XSS Worm : Cross Site Scripting & Web 2.0 Security

Cross-Site Scripting Worm Hits MySpace | Betanews
The worm has piqued the interest of a number of security professionals who say XSS is a major problem that many companies overlook. Yep, Orkut, Google’s Social Network, was hit by a XSS worm, the source of which you will be able to find at the bottom of this post: hot lesbian
A self-propagating cross-site scripting (XSS) worm affected a million profiles on Myspace.com earlier this month, and security experts are concerned this Diminutive XSS Worm Replication Contest ha.ckers.org web .The diminutive XSS worm replication contest is a week long contest to get some good samples of the smallest amount of code necessary for XSS . Abstract: This paper is the product of a week long contest to write the most diminutive self replicating XSS worm. This was a controversial .GaiaOnline is a highly popular web based game, a perfect target for an XSS worm. Exactly what Kyran sets out to do, with a little help from
He has set up a contest to see who can write a self-propagating cross-site scripting (XSS) worm using the fewest number of characters.

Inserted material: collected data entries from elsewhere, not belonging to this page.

(** * boat_simulator: the physics engine node and the data collection node

    A shallow embedding of

    - [boat_simulator/nodes/physics_engine/physics_engine_node.py]
      (class [PhysicsEngineNode]) and
    - [boat_simulator/nodes/data_collection/data_collection_node.py]
      (class [DataCollectionNode]).

    Both classes are rclpy nodes: a set of private fields, and callbacks that
    the executor runs one at a time (timers, subscriptions, futures of the
    action client).  A callback is embedded as a computation in a small state
    monad over a [World]: the fields of the node together with the objects of
    the middleware that the callback reads or writes (publishers, the logger,
    the futures held by the action client).  The executor is the function
    [step], which runs the callback that an [Event] triggers.

    Python [float] values are idealised as exact rationals ([Q]): a message
    field only carries them, and where the code computes with them (the time
    stamp of the kinematics message) rounding is not modelled. *)

From Stdlib Require Import ZArith QArith Qabs Qround Lqa String Ascii.
From Stdlib Require Import DecimalString DecimalPos DecimalZ.
From stdpp Require Import base tactics option list.

#[local] Set Warnings "-register-all".
#[local] Open Scope string_scope.
#[local] Open Scope list_scope.
#[local] Open Scope Z_scope.

(** ** Scalars *)

(** [boat_simulator.common.types.Scalar] (a Python number). *)
Definition Scalar : Type := Q.
Bind Scope Q_scope with Scalar.

(** [int(x)] on a float: truncation towards zero. *)
Definition py_int (x : Q) : Z := Z.quot (Qnum x) (Zpos (Qden x)).

(** [divmod(a, b)] on floats: the floored quotient and the remainder that
    has the sign of [b]. *)
Definition divmod (a b : Q) : Q * Q :=
  let q := inject_Z (Qfloor (a / b)) in (q, (a - q * b)%Q).

(** [str(n)] on an int. *)
Definition str (n : Z) : string := NilZero.string_of_int (Z.to_int n).

(** ** Messages of [custom_interfaces]

    Only the fields that the nodes assign or read are kept. *)

Module HelperLatLon.
Record t : Type := mk { latitude : Scalar; longitude : Scalar }.
End HelperLatLon.

Module HelperSpeed.
Record t : Type := mk { speed : Scalar }.
End HelperSpeed.

Module HelperHeading.
Record t : Type := mk { heading : Scalar }.
End HelperHeading.

Module GPS.
Record t : Type := mk {
  lat_lon : HelperLatLon.t;
  speed : HelperSpeed.t;
  heading : HelperHeading.t
}.
End GPS.

Module WindSensor.
Record t : Type := mk { speed : HelperSpeed.t; direction : Z }.
End WindSensor.

Module WindSensors.
Record t : Type := mk { wind_sensors : list WindSensor.t }.
End WindSensors.

Module DesiredHeading.
Record t : Type := mk { heading : HelperHeading.t }.
End DesiredHeading.

(** [geometry_msgs]: a triple of coordinates, and a quaternion. *)
Module Vector3.
Record t : Type := mk { x : Scalar; y : Scalar; z : Scalar }.
End Vector3.

Module Quaternion.
Record t : Type := mk { x : Scalar; y : Scalar; z : Scalar; w : Scalar }.
End Quaternion.

Module Pose.
Record t : Type := mk { position : Vector3.t; orientation : Quaternion.t }.
End Pose.

(** [velocity], [acceleration] and [net_wrench] all have two triples. *)
Module Twist.
Record t : Type := mk { linear : Vector3.t; angular : Vector3.t }.
End Twist.

Module Wrench.
Record t : Type := mk { force : Vector3.t; torque : Vector3.t }.
End Wrench.

Module SimWorldStateKinematics.
Record t : Type := mk {
  pose : Pose.t;
  velocity : Twist.t;
  acceleration : Twist.t;
  net_wrench : Wrench.t
}.
End SimWorldStateKinematics.

Module Time.
Record t : Type := mk { sec : Z; nanosec : Z }.
End Time.

Module Header.
Record t : Type := mk { stamp : Time.t; frame_id : string }.
End Header.

Module SimWorldState.
Record t : Type := mk {
  global_gps : GPS.t;
  global_reference_kinematics : SimWorldStateKinematics.t;
  relative_reference_kinematics : SimWorldStateKinematics.t;
  header : Header.t
}.
End SimWorldState.
(** The specification's RegionMean(raster, mask, geometry, scale), in its own
    words: restrict the raster to the mask, then take the area-weighted
    arithmetic mean of the valid pixels intersecting the geometry.  The
    geometry is given by its footprint at the sampling scale. *)
Definition RegionMean (raster : Raster) (mask : Image) (geometry : Geometry) : option Q :=
  areaWeightedMean (validCells (restrict raster mask) geometry).

(** [a] is [b] moved by the constant [c]: failures and nulls are kept, a
    number is [c] larger. *)
Definition shiftedBy (c : Q) (b a : result (option Q)) : Prop :=
  match b, a with
  | Ok (Some x), Ok (Some y) => y == x + c
  | Ok None, Ok None => True
  | Err e, Err e' => e = e'
  | _, _ => False
  end.

(** [urbanTemp.get('LST')] and [ruralTemp.get('LST')] as functions of the LST
    composite, the mask and the boundary they are computed from. *)
Definition urbanMeanOf (lstMean urbanMask : Image) (javaBounds : Geometry)
  : result (option Q) :=
  img <- UHI.urbanLST lstMean urbanMask ;;
  d <- UHI.urbanTemp img javaBounds ;;
  eeImage.get "LST" d.

Definition ruralMeanOf (lstMean ruralMask : Image) (javaBounds : Geometry)
  : result (option Q) :=
  img <- UHI.ruralLST lstMean ruralMask ;;
  d <- UHI.ruralTemp img javaBounds ;;
  eeImage.get "LST" d.

(** The UHI value shown on the panel: the label added after 'UHI Intensity:',
    if the callbacks got that far. *)
Definition reportedUHI (panel : list string * (JS.Exn + unit)) : option string :=
  nth_error (fst panel) 10.

(** The specification's per-scene formula
    [thermal_band * scale_factor + offset - 273.15]. *)
Definition decodeLST (dn : Q) : Q := dn * 0.00341802 + 149.0 - 273.15.

(** A scene with the band layout of the Landsat Collection 2 Level 2
    archives, as far as the script reads it: the thermal band and the three
    reflectance bands exist, and no band is called 'LST' yet. *)
Definition wellFormed (s : Scene) : bool :=
  (ee.hasBand "ST_B10" (bands s) && ee.hasBand "SR_B4" (bands s) &&
   ee.hasBand "SR_B5" (bands s) && ee.hasBand "SR_B6" (bands s) &&
   negb (ee.hasBand "LST" (bands s)))%bool.

(** The per-scene LST values that are valid at a pixel. *)
Definition sceneLSTs (scenes : list Scene) (p : Pixel) : list Q :=
  flat_map
    (fun s =>
       match pixelAt (bands s) "ST_B10" p with
       | Some dn => [decodeLST dn]
       | None => []
       end)
    scenes.

(** The values of a band that are valid at a pixel, across the scenes. *)
Definition bandValues (b : string) (scenes : list Scene) (p : Pixel) : list Q :=
  ImageCollection.valuesAt b (List.map bands scenes) p.

(** The LST raster [calculateLST] derives from a thermal raster. *)
Definition lstRasterOf (r : Raster) : Raster :=
  ee.pointwise (fun v => v - 273.15)
    (ee.pointwise (fun v => v + 149.0)
       (ee.pointwise (fun v => v * 0.00341802) r)).

Definition sceneLSTRaster (s : Scene) : Raster :=
  match lookup "ST_B10" (bands s) with
  | Some r => lstRasterOf r
  | None => fun _ => None
  end.

(** *** A synthetic four-pixel scene

    Pixels 0 and 1 are built-up (NDBI = 0.2, NDVI = 0) with surface
    temperatures 30 and 34; pixels 2 and 3 are vegetated (NDVI = 0.6,
    NDBI = -1/3) with temperatures 24 and 26. *)

Definition px (i : Z) : Pixel := (i, 0%Z).

Definition row (f : Z -> option Q) : Raster := fun p => f (fst p).

(** The thermal digital number that decodes to the temperature [t]. *)
Definition thermalDN (t : Q) : Q := (t + 273.15 - 149.0) / 0.00341802.

Definition syntheticScene : Scene :=
  mkScene
    [ ("SR_B4"%string, row (fun i => if (i <? 2)%Z then Some 40 else Some 20));
      ("SR_B5"%string, row (fun i => if (i <? 2)%Z then Some 40 else Some 80));
      ("SR_B6"%string, row (fun i => if (i <? 2)%Z then Some 60 else Some 40));
      ("ST_B10"%string,
        row (fun i =>
               Some (thermalDN
                       (match i with
                        | 0%Z => 30
                        | 1%Z => 34
                        | 2%Z => 24
                        | _ => 26
                        end)))) ]
    5 (2024, 7, 1)%Z [(px 0, 1)].

Definition syntheticBounds : Geometry := [(px 0, 1); (px 1, 1); (px 2, 1); (px 3, 1)].

(** *** Three scenes over one pixel, to tell mean from median compositing

    Temperatures 20, 22 and 36 (mean 26, median 22); NIR 10, 20 and 90 (mean
    40, median 20); Red 10 and SWIR 30 throughout. *)

Definition onePixelScene (t nir : Q) (day : Z) : Scene :=
  mkScene
    [ ("SR_B4"%string, row (fun _ => Some 10));
      ("SR_B5"%string, row (fun _ => Some nir));
      ("SR_B6"%string, row (fun _ => Some 30));
      ("ST_B10"%string, row (fun _ => Some (thermalDN t))) ]
    0 (2024, 7, day)%Z [(px 0, 1)].

Definition threeScenes : list Scene :=
  [onePixelScene 20 10 1; onePixelScene 22 20 2; onePixelScene 36 90 3].

(** A buffer footprint that straddles the synthetic boundary: two cells
    inside (one of them half covered) and one outside. *)
Definition straddlingBuffer : Geometry := [(px 1, 1); (px 2, 1 # 2); (px 7, 1)].

(** A footprint with one cell more than the script's pixel cap. *)
Definition oversizedBounds : Geometry :=
  List.repeat (px 0, 1) (Z.to_nat (10 ^ 13 + 1)).

(** ** The boundary collection, the analysis window and the scene count *)

Module Boundary.

(** A feature of the administrative-boundary table, with the two properties
    the script filters on. *)
Record Feature : Type := mkFeature {
  ADM0_NAME : string;
  ADM1_NAME : string;
  shape : Geometry
}.

Definition provinces : list string :=
  [ "Jawa Barat"; "Jawa Tengah"; "Jawa Timur"; "Banten"; "Jakarta Raya"; "Yogyakarta" ]%string.

(** ee.Filter.inList(property, values) on one property value. *)
Definition inList (values : list string) (v : string) : bool :=
  existsb (String.eqb v) values.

Problems with the use of asymmetrical algorithms without an additionalinfrastructure can be divided into four areas. These are described in the following.
Authenticity of the key
Alice would like to send an encrypted e-mail to Bob. To do so she uses Bob’s public key (see Sections 6.4 and 6.7). If the villain, Mallory, palms off Alice’s own key as Bob’s without her noticing, then he can decrypt the mail himself.
Mallory has several ways of carrying out this kind of attack. If Bob sends Alice his public key over the Net, Mallory can intercept it and replace it with his own (man-in-the-middle attack). He can also do this if Alice downloads Bob’s key from a server. In addition, Mallory can try to distribute his own key on the Net under the pretence that it is Bob’s.
The problems arise because there is nothing about a public key that indicates to whom it belongs.
Revoking keys
Mallory has stolen Alice’s private key from her hard disk. This means that he can use it to read all messages that were encrypted with the associated public key. In addition, using Alice’s private key he can forge her digital signature. Fortunately Alice has noticed the theft. She immediately generates a new key pair and does not continue using the old private key (this is called revocation of the old key). But
how can these with whom she is communicating know that Alice’s old key has been
revoked?
The problem is that one cannot tell from a public key whether it has been
revoked or not.
Non-repudiation
The purpose of a digital signature is to ensure non-repudiation. This means that Alice cannot contest her completed signature in retrospect. When all is said and done, a digital signature is an excellent way of meeting this requirement. If Alice keeps her private key secret (which is in her own interests), then no one else can imitate it. However, Alice does have one way to contest a signature: she simply claims that the key used in the transformation of the signature was not hers. The problem here is that there is no way of proving that a particular key belongs to Alice.
Enforcement of a policy Crypt & Co. is surprised at the advantages that asymmetrical cryptography offers. It
wants to introduce a key pair for each employee, with which the employee can encrypt and sign. This requires the following:
• Each employee should have only one key pair, not several.
• All public keys should be centrally registered.
• Each employee must use a key of adequate length.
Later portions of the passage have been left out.